Sonnenshine também inventa romances provisórios entre Edwards e Lacy Aubert (Rebecca Amzallag), que é francesa, independente, dirige o saloon, acho que você chamaria assim, se veste de preto e usa calças; entre Emily e o Dr. Tann (Jocko Sims), que está no livro, mas muito mais estabelecido aqui; e entre Maria e Calebe. Todas estas histórias sacrificam a centralidade de Laura como personagem e observadora e fazem desta “Casinha” menos uma história de uma família isolada do que uma família no contexto da comunidade. (Isso é para volumes posteriores da saga de nove livros de Ingalls.)

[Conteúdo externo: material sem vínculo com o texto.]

Lemma Qfloor_scale (a w h : Z) :
  (0 < h)%Z ->
  Qfloor (inject_Z a * (inject_Z w / inject_Z h)) = (a * w / h)%Z.
Proof.
  intros Hh. rewrite Zdiv_Qdiv. apply Qfloor_comp.
  rewrite inject_Z_mult. field. by apply inject_Z_nonzero.
Qed.

Lemma Qceiling_scale (a w h : Z) :
  (0 < h)%Z ->
  Qceiling (inject_Z a * (inject_Z w / inject_Z h)) = (- (- (a * w) / h))%Z.
Proof.
  intros Hh. unfold Qceiling. f_equal. rewrite Zdiv_Qdiv. apply Qfloor_comp.
  rewrite inject_Z_opp, inject_Z_mult. field. by apply inject_Z_nonzero.
Qed.

Lemma Qfloor_unscale (a w h : Z) :
  (0 < h)%Z -> (0 < w)%Z ->
  Qfloor (inject_Z a / (inject_Z w / inject_Z h)) = (a * h / w)%Z.
Proof.
  intros Hh Hw. rewrite Zdiv_Qdiv. apply Qfloor_comp.
  rewrite inject_Z_mult. field. split; by apply inject_Z_nonzero.
Qed.

Lemma Qceiling_unscale (a w h : Z) :
  (0 < h)%Z -> (0 < w)%Z ->
  Qceiling (inject_Z a / (inject_Z w / inject_Z h)) = (- (- (a * h) / w))%Z.
Proof.
  intros Hh Hw. unfold Qceiling. f_equal. rewrite Zdiv_Qdiv. apply Qfloor_comp.
  rewrite inject_Z_opp, inject_Z_mult. field. split; by apply inject_Z_nonzero.
Qed.

Lemma aspect_le_one (w h : Z) :
  (0 < h)%Z ->
  Qle_bool (inject_Z w / inject_Z h) (inject_Z 300 / inject_Z 300) = (w <=? h)%Z.
Proof.
  intros Hh. destruct h as [|hp|hp]; try lia.
  unfold Qle_bool. simpl. apply Bool.eq_iff_eq_true. rewrite !Z.leb_le. lia.
Qed.

Lemma thumbnail_size_300 (w h : Z) :
  (0 < w)%Z -> (0 < h)%Z ->
  match thumbnail_size w h 300 300 with
  | None => (w <= 300 /\ h <= 300)%Z
  | Some (w', h') =>
      (1 <= w' <= 300 /\ 1 <= h' <= 300 /\ w' <= w /\ h' <= h /\
       ((h' = 300 /\ Z.abs (w' * h - 300 * w) < h) \/
        (w' = 300 /\ Z.abs (h' * w - 300 * h) < w)))%Z
  end.
Proof.
  intros Hw Hh. unfold thumbnail_size.
  destruct ((w <=? 300)%Z && (h <=? 300)%Z) eqn:Hfit.
  { apply andb_true_iff in Hfit as [H1 H2]. lia. }
  apply andb_false_iff in Hfit.
  rewrite aspect_le_one by exact Hh.
  destruct (Z.leb_spec w h) as [Hwh | Hwh]; unfold round_aspect.
  - rewrite Qfloor_scale, Qceiling_scale by exact Hh.
    destruct (Qle_bool _ _); Z.div_mod_to_equations; nia.
  - rewrite Qfloor_unscale, Qceiling_unscale by assumption.
    destruct (Qle_bool _ _); Z.div_mod_to_equations; nia.
Qed.

Lemma thumbnail_300 (img : PILImage) :
  (0 < im_width img)%Z -> (0 < im_height img)%Z ->
  let img' := thumbnail 300 300 img in
  let w := im_width img in
  let h := im_height img in
  im_mode img' = im_mode img /\
  (1 <= im_width img' <= 300 /\ 1 <= im_height img' <= 300 /\
   im_width img' <= w /\ im_height img' <= h)%Z /\
  ((im_width img' = w /\ im_height img' = h) \/
   (im_height img' = 300 /\ Z.abs (im_width img' * h - 300 * w) < h) \/
   (im_width img' = 300 /\ Z.abs (im_height img' * w - 300 * h) < w))%Z /\
  exists ops, im_ops img' = im_ops img ++ ops /\ Forall is_raster_op ops.
Proof.
  intros Hw Hh. pose proof (thumbnail_size_300 _ _ Hw Hh) as Hsize.
  unfold thumbnail.
  destruct (thumbnail_size (im_width img) (im_height img) 300 300)
    as [[w' h'] |].
  - case_bool_decide as Hsame; simpl.
    + injection Hsame as <- <-.
      split; [done |]. split; [lia |]. split; [lia |].
      exists []. by rewrite app_nil_r.
    + split; [done |]. split; [lia |]. split; [lia |].
      exists [OpResize w' h']. split; [done |]. by repeat constructor.
  - simpl. split; [done |]. split; [lia |]. split; [lia |].
    exists []. by rewrite app_nil_r.
Qed.
(** * cutserve: the event detection engine of the Roundnet condenser

    A shallow embedding of [core/config.py], [core/utils.py] and
    [core/state_machine.py], and the properties of the engine that the
    specification states about them.

    Modelling conventions.
    - A Python [float] is an exact rational of [Q]: the arithmetic of the
      engine is read without rounding, infinities or NaN.  Two floats are
      the same value when they are [==] (Qeq).
    - A Python [int] is an unbounded [Z]; a NumPy [int32] is a [Z] kept in
      the 32-bit signed range, with what NumPy does outside it written out.
    - A method that mutates [self] takes the object and returns the new one;
      a method that can raise returns a sum whose left side is the exception.
    - [print] under [debug_mode] only writes to the console and is left out. *)

From Stdlib Require Import ZArith QArith Qround Qabs Lqa Lia List String Bool.
From Stdlib Require Import Permutation.
Import ListNotations.
Open Scope Q_scope.

(* ================================================================== *)
(** ** Python primitives used by the engine *)
(* ================================================================== *)

Module Py.

(** The exceptions the modelled code can raise. *)
Inductive exn : Type :=
| ValueError (msg : string)
| ZeroDivisionError
| OverflowError.

Definition result (A : Type) : Type := (exn + A)%type.

(** [a < b] on floats. *)
Definition ltb (a b : Q) : bool := negb (Qle_bool b a).
(** [a <= b] on floats. *)
Definition leb (a b : Q) : bool := Qle_bool a b.

(** [max(a, b)]: the builtin keeps its first argument unless a later one
    is strictly greater. *)
Definition max (a b : Q) : Q := if ltb a b then b else a.

(** [min(a, b)]: the builtin keeps its first argument unless a later one
    is strictly smaller. *)
Definition min (a b : Q) : Q := if ltb b a then b else a.

(** [int(x)] on a float, and the C cast behind [astype]: the fractional
    part is dropped, that is, truncation toward zero. *)
Definition int (x : Q) : Z := Z.quot (Qnum x) (Zpos (Qden x)).

(** [sum(xs)]: a left fold that starts from the integer 0. *)
Definition sum (xs : list Q) : Q := fold_left Qplus xs 0.

(** [len(xs)]. *)
Definition len {A : Type} (xs : list A) : Z := Z.of_nat (List.length xs).

End Py.

(* ================================================================== *)
(** ** core/config.py *)
(* ================================================================== *)

(** The tunable parameters of [Config] that the engine reads (paths, colours
    and the pose-model options play no part in it). *)
Record Config : Type := mkConfig {
  process_fps : Q;
  process_width : Z;
  skip_frames : Z;
  inference_batch_size : Z;
  pre_serve_buffer : Q;
  post_point_buffer : Q;
  min_occupied_zones : Z;
  min_hold_duration : Q;
  min_point_duration : Q;
  min_low_energy_duration : Q;
  base_sensitivity : Q;
  min_dynamic_threshold : Q;
  max_dynamic_threshold : Q;
  rally_energy_req : Q;
  walk_energy_cap : Q;
  energy_smoothing_factor : Q;
  debug_mode : bool
}.

(** [DEFAULT_CONFIG = Config()]: the field defaults of the dataclass. *)
Definition DEFAULT_CONFIG : Config := {|
  process_fps := 30;
  process_width := 640;
  skip_frames := 2;
  inference_batch_size := 4;
  pre_serve_buffer := 4;
  post_point_buffer := -1;
  min_occupied_zones := 2;
  min_hold_duration := 2.5;
  min_point_duration := 2.5;
  min_low_energy_duration := 2.5;
  base_sensitivity := 15;
  min_dynamic_threshold := 60;
  max_dynamic_threshold := 60;
  rally_energy_req := 80;
  walk_energy_cap := 55;
  energy_smoothing_factor := 0.3;
  debug_mode := true
|}.

(** [Config.__post_init__]: the checks run when a configuration is built;
    the first failing one raises. *)
Definition post_init (c : Config) : Py.result Config :=
  if Py.leb (process_fps c) 0 then
    inl (Py.ValueError "process_fps must be > 0")
  else if (skip_frames c <? 0)%Z then
    inl (Py.ValueError "skip_frames must be >= 0")
  else if (inference_batch_size c <? 1)%Z then
    inl (Py.ValueError "inference_batch_size must be >= 1")
  else if (process_width c <? 100)%Z then
    inl (Py.ValueError "process_width must be >= 100")
  else if negb (Py.ltb 0 (energy_smoothing_factor c)
                && Py.leb (energy_smoothing_factor c) 1) then
    inl (Py.ValueError "energy_smoothing_factor must be between 0 and 1")
  else if Py.ltb (max_dynamic_threshold c) (min_dynamic_threshold c) then
    inl (Py.ValueError "min_dynamic_threshold must be <= max_dynamic_threshold")
  else inr c.

(* ================================================================== *)
(** ** core/utils.py *)
(* ================================================================== *)

(** *** ZoneManager *)

(** A zone polygon: the rows of an [int32] array of shape (n, 2). *)
Definition Zone : Type := list (Z * Z).

Record ZoneManager : Type := mkZoneManager {
  zones : list Zone;
  scaled_zones : list Zone;
  scale_factor : Q
}.

(** [ZoneManager.__init__]. *)
Definition ZoneManager_init : ZoneManager :=
  {| zones := []; scaled_zones := []; scale_factor := 1 |}.

Definition int32_min : Z := (- 2 ^ 31)%Z.
Definition int32_max : Z := (2 ^ 31 - 1)%Z.

Definition in_int32 (z : Z) : bool :=
  ((int32_min <=? z) && (z <=? int32_max))%Z.

Definition zone_in_int32 (zone : Zone) : bool :=
  forallb (fun p => in_int32 (fst p) && in_int32 (snd p)) zone.

(** [np.array(zone, dtype=np.int32)] on a list of integer pairs: the same
    rows, or [OverflowError] when an integer does not fit (NumPy 2). *)
Definition np_array_int32 (zone : list (Z * Z)) : Py.result Zone :=
  if zone_in_int32 zone then inr zone else inl Py.OverflowError.

(** The list comprehension of [load_zones]: the arrays in order, stopping at
    the first conversion that raises. *)
Fixpoint np_arrays (data : list (list (Z * Z))) : Py.result (list Zone) :=
  match data with
  | [] => inr []
  | zone :: rest =>
      match np_array_int32 zone with
      | inl e => inl e
      | inr a =>
          match np_arrays rest with
          | inl e => inl e
          | inr tl => inr (a :: tl)
          end
      end
  end.

(** [ZoneManager.load_zones], from the value [json.load] returned: an array
    of arrays of integer coordinate pairs.  Nothing else is checked. *)
Definition load_zones (zm : ZoneManager) (data : list (list (Z * Z)))
  : Py.result ZoneManager :=
  match np_arrays data with
  | inl e => inl e
  | inr zs =>
      inr {| zones := zs;
             scaled_zones := scaled_zones zm;
             scale_factor := scale_factor zm |}
  end.

(** [.astype(np.int32)] on a float64: the C cast truncates toward zero; a
    value outside the 32-bit range is not defined by C and comes out as the
    smallest [int32] on x86-64. *)
Definition astype_int32 (x : Q) : Z :=
  let t := Py.int x in
  if in_int32 t then t else int32_min.

(** [(zone * scale_factor).astype(np.int32)]: every coordinate of every
    vertex is multiplied by the factor and cast. *)
Definition scale_zone (factor : Q) (zone : Zone) : Zone :=
  map (fun p => (astype_int32 (inject_Z (fst p) * factor),
                 astype_int32 (inject_Z (snd p) * factor))) zone.

(** [ZoneManager.scale_zones]: [target_width / original_width] is the true
    division of two ints and raises on a zero divisor. *)
Definition scale_zones (zm : ZoneManager) (original_width target_width : Z)
  : Py.result ZoneManager :=
  if (original_width =? 0)%Z then inl Py.ZeroDivisionError
  else
    let factor := inject_Z target_width / inject_Z original_width in
    inr {| zones := zones zm;
           scaled_zones := map (scale_zone factor) (zones zm);
           scale_factor := factor |}.

(** *** EnergyCalculator (the smoothing part) *)

Record EnergyCalculator : Type := mkEnergyCalculator {
  ec_config : Config;
  prev_skeletons : list (Q * Q);
  smooth_energy : Q;
  ec_scale_factor : Q
}.

(** [EnergyCalculator.__init__]. *)
Definition EnergyCalculator_init (c : Config) : EnergyCalculator :=
  {| ec_config := c; prev_skeletons := []; smooth_energy := 0;
     ec_scale_factor := 1 |}.

(** [EnergyCalculator.update_smooth]: returns the new smoothed energy and
    the calculator that stores it. *)
Definition update_smooth (ec : EnergyCalculator) (raw_energy : Q)
  : Q * EnergyCalculator :=
  let alpha := energy_smoothing_factor (ec_config ec) in
  let s := (raw_energy * alpha) + (smooth_energy ec * (1 - alpha)) in
  (s, {| ec_config := ec_config ec;
         prev_skeletons := prev_skeletons ec;
         smooth_energy := s;
         ec_scale_factor := ec_scale_factor ec |}).


(** *** Threshold calibration *)

(** [clamp(value, min_val, max_val)]. *)
Definition clamp (value min_val max_val : Q) : Q :=
  Py.max min_val (Py.min value max_val).

(** [calculate_dynamic_threshold]. *)
Definition calculate_dynamic_threshold
  (baseline_readings : list Q) (base_sens min_threshold max_threshold : Q) : Q :=
  let noise_floor :=
    match baseline_readings with
    | [] => 10
    | _ :: _ => Py.sum baseline_readings / inject_Z (Py.len baseline_readings)
    end in
  let raw_threshold := noise_floor + base_sens in
  clamp raw_threshold min_threshold max_threshold.

(* ================================================================== *)
(** ** core/state_machine.py *)
(* ================================================================== *)

Inductive GameState : Type :=
| SEARCHING
| LOCKED
| PROBATION
| RALLY.

Record ClipInfo : Type := mkClipInfo {
  start : Q;
  end_ : Q;
  tag : string;
  confidence : string;
  peak_energy : Z
}.

Record StateMachineContext : Type := mkContext {
  state : GameState;
  frames_held : Z;
  low_energy_frames : Z;
  serve_time : Q;
  clip_peak_energy : Q;
  baseline_readings : list Q;
  dynamic_threshold : Q
}.

(** [StateMachineContext()]: the field defaults. *)
Definition StateMachineContext_init : StateMachineContext :=
  {| state := SEARCHING; frames_held := 0; low_energy_frames := 0;
     serve_time := 0; clip_peak_energy := 0; baseline_readings := [];
     dynamic_threshold := 40 |}.

(** Assignments to one attribute of the context. *)
Definition set_state (v : GameState) (c : StateMachineContext) :=
  mkContext v (frames_held c) (low_energy_frames c) (serve_time c)
            (clip_peak_energy c) (baseline_readings c) (dynamic_threshold c).
Definition set_frames_held (v : Z) (c : StateMachineContext) :=
  mkContext (state c) v (low_energy_frames c) (serve_time c)
            (clip_peak_energy c) (baseline_readings c) (dynamic_threshold c).
Definition set_low_energy_frames (v : Z) (c : StateMachineContext) :=
  mkContext (state c) (frames_held c) v (serve_time c)
            (clip_peak_energy c) (baseline_readings c) (dynamic_threshold c).
Definition set_serve_time (v : Q) (c : StateMachineContext) :=
  mkContext (state c) (frames_held c) (low_energy_frames c) v
            (clip_peak_energy c) (baseline_readings c) (dynamic_threshold c).
Definition set_clip_peak_energy (v : Q) (c : StateMachineContext) :=
  mkContext (state c) (frames_held c) (low_energy_frames c) (serve_time c)
            v (baseline_readings c) (dynamic_threshold c).
Definition set_baseline_readings (v : list Q) (c : StateMachineContext) :=
  mkContext (state c) (frames_held c) (low_energy_frames c) (serve_time c)
            (clip_peak_energy c) v (dynamic_threshold c).
Definition set_dynamic_threshold (v : Q) (c : StateMachineContext) :=
  mkContext (state c) (frames_held c) (low_energy_frames c) (serve_time c)
            (clip_peak_energy c) (baseline_readings c) v.

(** [ClipClassifier.classify]. *)
Definition classify (cfg : Config) (duration peak : Q) : string * string :=
  if Py.ltb (rally_energy_req cfg) peak then ("Rally", "High")%string
  else if Py.ltb peak (walk_energy_cap cfg) then ("Noise", "Low")%string
  else ("Serve", "Medium")%string.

É muito sentimental – o que o romance, com sua prosa prosaica, embora sensualmente evocativa, e sua visão infantil, não é. O diálogo aqui está repleto de sentimentos amostrais e carregados de significado (“Esperança é tudo”, “E se for aqui que finalmente nos tornaremos quem devemos ser”, “A vida pode fugir de você se você não falar o seu coração.”) Muito do material adicionado caberia facilmente na série de TV – temperamentalmente, é um caso de transmissão de televisão do final do século 20 – o que para alguns pode ser uma recomendação.

É bonito, muitas vezes muito bonito, de se olhar. A expansão plana de Winnipeg, Canadá, onde foi filmado, faz uma boa correspondência topográfica com o leste do Kansas. Pradarias são pradarias.